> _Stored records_
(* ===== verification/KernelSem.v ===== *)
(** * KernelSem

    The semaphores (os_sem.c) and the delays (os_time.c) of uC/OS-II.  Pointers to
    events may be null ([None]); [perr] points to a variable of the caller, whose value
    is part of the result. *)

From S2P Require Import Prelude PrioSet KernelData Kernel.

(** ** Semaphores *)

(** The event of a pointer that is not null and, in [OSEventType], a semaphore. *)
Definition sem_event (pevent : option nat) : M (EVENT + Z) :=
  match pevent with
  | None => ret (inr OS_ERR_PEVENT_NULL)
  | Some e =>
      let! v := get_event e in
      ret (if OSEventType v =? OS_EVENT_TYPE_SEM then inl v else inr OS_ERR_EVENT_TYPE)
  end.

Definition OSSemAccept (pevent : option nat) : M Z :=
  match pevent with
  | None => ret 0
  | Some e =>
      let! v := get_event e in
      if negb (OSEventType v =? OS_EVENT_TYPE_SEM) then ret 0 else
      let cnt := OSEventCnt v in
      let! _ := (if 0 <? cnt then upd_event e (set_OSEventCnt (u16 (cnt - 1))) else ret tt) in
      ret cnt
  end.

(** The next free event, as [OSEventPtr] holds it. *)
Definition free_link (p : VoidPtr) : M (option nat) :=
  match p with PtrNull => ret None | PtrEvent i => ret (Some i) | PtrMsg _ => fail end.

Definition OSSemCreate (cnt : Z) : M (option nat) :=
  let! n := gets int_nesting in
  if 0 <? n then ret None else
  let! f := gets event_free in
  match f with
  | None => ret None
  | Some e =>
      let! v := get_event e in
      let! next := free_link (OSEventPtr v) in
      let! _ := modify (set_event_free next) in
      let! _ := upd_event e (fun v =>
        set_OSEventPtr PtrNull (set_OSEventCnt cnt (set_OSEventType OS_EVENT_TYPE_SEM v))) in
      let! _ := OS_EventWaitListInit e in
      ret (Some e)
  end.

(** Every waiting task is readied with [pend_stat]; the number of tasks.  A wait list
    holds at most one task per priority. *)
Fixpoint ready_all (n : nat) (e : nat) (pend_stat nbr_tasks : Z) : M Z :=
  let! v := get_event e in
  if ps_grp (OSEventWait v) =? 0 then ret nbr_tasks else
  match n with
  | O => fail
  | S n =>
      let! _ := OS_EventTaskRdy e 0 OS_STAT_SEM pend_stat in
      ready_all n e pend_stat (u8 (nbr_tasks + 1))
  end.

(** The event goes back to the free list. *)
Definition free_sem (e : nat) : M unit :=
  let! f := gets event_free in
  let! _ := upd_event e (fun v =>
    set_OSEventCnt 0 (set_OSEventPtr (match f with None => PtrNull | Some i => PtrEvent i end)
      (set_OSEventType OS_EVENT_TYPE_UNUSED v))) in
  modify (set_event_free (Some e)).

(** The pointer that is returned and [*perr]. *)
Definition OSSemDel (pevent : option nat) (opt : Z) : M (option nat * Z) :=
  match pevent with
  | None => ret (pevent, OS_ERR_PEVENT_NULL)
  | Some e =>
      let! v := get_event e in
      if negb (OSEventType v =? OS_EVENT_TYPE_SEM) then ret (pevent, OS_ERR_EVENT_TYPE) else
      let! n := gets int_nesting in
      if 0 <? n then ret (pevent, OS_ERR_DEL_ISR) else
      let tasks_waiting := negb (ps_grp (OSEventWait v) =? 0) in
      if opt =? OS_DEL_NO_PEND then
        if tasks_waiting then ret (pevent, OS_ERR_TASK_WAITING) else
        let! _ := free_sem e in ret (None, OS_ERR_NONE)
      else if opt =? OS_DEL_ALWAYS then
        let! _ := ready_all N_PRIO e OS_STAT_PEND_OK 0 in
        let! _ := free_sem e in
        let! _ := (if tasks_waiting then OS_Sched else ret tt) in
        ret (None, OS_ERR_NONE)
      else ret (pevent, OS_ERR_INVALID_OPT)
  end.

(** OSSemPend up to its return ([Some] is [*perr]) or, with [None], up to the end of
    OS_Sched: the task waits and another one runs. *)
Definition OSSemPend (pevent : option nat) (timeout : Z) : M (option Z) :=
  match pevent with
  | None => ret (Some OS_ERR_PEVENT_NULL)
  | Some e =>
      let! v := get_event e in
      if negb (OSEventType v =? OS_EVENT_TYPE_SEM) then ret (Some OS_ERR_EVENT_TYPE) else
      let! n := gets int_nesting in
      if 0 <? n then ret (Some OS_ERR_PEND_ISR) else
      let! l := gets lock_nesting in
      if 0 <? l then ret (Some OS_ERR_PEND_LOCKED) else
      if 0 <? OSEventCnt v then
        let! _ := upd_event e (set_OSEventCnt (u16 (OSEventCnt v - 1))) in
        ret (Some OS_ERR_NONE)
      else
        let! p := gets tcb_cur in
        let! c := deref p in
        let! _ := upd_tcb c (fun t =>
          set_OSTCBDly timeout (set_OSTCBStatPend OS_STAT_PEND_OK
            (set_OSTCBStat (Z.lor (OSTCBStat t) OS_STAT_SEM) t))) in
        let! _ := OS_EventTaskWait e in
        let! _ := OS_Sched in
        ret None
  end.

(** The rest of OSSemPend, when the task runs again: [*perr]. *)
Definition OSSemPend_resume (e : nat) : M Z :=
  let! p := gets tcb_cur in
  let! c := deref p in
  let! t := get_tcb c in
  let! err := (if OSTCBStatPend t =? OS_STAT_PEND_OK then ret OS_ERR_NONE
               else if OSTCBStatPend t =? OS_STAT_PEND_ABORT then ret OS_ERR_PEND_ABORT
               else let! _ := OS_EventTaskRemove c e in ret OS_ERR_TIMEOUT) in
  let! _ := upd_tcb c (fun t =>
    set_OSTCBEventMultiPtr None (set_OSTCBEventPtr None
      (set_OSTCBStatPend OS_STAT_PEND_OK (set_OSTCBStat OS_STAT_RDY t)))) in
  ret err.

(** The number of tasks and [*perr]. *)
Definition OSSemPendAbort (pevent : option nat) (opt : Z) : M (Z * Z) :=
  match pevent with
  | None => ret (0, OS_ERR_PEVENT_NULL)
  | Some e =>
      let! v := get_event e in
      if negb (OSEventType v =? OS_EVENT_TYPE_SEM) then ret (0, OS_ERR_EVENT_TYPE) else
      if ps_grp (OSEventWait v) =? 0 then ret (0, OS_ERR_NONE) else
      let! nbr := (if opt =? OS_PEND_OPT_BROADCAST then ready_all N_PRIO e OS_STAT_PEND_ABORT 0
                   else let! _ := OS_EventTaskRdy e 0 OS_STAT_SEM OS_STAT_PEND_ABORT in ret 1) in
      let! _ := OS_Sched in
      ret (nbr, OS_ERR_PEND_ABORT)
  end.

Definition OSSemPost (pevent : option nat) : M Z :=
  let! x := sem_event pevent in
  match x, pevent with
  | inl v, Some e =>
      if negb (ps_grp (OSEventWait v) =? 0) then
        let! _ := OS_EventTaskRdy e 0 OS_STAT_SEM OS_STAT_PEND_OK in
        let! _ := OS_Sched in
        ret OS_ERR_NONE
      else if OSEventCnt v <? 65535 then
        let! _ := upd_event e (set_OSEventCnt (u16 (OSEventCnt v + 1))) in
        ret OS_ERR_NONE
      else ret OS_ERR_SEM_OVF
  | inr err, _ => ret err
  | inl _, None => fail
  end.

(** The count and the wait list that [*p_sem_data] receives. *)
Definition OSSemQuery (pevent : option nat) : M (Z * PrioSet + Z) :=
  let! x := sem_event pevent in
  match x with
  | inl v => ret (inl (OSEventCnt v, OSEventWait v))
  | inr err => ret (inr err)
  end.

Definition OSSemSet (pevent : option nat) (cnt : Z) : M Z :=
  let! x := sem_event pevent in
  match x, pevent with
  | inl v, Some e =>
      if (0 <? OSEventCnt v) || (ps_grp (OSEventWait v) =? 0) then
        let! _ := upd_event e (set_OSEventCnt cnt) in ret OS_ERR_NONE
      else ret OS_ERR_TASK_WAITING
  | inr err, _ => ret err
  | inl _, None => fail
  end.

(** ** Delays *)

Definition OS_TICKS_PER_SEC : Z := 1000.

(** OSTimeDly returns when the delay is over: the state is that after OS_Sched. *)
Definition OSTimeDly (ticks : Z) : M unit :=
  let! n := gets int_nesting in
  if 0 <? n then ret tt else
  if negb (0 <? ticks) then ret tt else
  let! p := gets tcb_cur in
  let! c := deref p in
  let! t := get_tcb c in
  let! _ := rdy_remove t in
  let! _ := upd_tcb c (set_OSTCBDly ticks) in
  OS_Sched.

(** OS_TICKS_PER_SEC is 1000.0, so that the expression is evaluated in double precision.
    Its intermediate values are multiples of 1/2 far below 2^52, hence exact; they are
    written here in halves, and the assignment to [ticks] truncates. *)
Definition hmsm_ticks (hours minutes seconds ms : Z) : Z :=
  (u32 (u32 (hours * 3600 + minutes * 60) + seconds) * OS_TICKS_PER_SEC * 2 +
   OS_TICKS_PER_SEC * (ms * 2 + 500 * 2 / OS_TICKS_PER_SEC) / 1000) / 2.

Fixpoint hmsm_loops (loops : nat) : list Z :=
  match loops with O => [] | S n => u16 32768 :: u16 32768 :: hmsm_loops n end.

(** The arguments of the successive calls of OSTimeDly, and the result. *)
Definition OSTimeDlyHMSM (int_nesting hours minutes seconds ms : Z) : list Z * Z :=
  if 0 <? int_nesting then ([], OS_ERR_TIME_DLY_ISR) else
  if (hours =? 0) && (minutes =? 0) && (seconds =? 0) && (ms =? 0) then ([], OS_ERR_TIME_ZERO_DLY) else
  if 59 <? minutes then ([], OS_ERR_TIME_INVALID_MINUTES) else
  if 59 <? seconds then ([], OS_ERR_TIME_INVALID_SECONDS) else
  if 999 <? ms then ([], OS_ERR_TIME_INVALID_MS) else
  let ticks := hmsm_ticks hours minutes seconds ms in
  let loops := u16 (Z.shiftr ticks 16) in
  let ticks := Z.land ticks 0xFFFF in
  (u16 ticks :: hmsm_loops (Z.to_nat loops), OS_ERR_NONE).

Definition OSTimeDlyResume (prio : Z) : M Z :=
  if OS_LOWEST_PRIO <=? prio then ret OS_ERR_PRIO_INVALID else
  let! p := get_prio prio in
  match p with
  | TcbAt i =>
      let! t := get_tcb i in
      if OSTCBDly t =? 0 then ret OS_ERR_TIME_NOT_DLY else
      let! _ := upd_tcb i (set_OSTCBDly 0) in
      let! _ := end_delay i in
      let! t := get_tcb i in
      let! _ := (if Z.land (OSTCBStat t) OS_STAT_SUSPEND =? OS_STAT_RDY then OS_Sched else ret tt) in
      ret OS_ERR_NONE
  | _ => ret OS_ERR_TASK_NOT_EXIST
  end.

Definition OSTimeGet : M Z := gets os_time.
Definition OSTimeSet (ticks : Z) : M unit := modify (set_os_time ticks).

> _Exercise requirements_
Return exactly the lines from the line bearing "(** The arguments" to the end of the records, inclusive of both; include no other lines.

> _Written reply_
(** The arguments of the successive calls of OSTimeDly, and the result. *)
Definition OSTimeDlyHMSM (int_nesting hours minutes seconds ms : Z) : list Z * Z :=
  if 0 <? int_nesting then ([], OS_ERR_TIME_DLY_ISR) else
  if (hours =? 0) && (minutes =? 0) && (seconds =? 0) && (ms =? 0) then ([], OS_ERR_TIME_ZERO_DLY) else
  if 59 <? minutes then ([], OS_ERR_TIME_INVALID_MINUTES) else
  if 59 <? seconds then ([], OS_ERR_TIME_INVALID_SECONDS) else
  if 999 <? ms then ([], OS_ERR_TIME_INVALID_MS) else
  let ticks := hmsm_ticks hours minutes seconds ms in
  let loops := u16 (Z.shiftr ticks 16) in
  let ticks := Z.land ticks 0xFFFF in
  (u16 ticks :: hmsm_loops (Z.to_nat loops), OS_ERR_NONE).

Definition OSTimeDlyResume (prio : Z) : M Z :=
  if OS_LOWEST_PRIO <=? prio then ret OS_ERR_PRIO_INVALID else
  let! p := get_prio prio in
  match p with
  | TcbAt i =>
      let! t := get_tcb i in
      if OSTCBDly t =? 0 then ret OS_ERR_TIME_NOT_DLY else
      let! _ := upd_tcb i (set_OSTCBDly 0) in
      let! _ := end_delay i in
      let! t := get_tcb i in
      let! _ := (if Z.land (OSTCBStat t) OS_STAT_SUSPEND =? OS_STAT_RDY then OS_Sched else ret tt) in
      ret OS_ERR_NONE
  | _ => ret OS_ERR_TASK_NOT_EXIST
  end.

Definition OSTimeGet : M Z := gets os_time.
Definition OSTimeSet (ticks : Z) : M unit := modify (set_os_time ticks).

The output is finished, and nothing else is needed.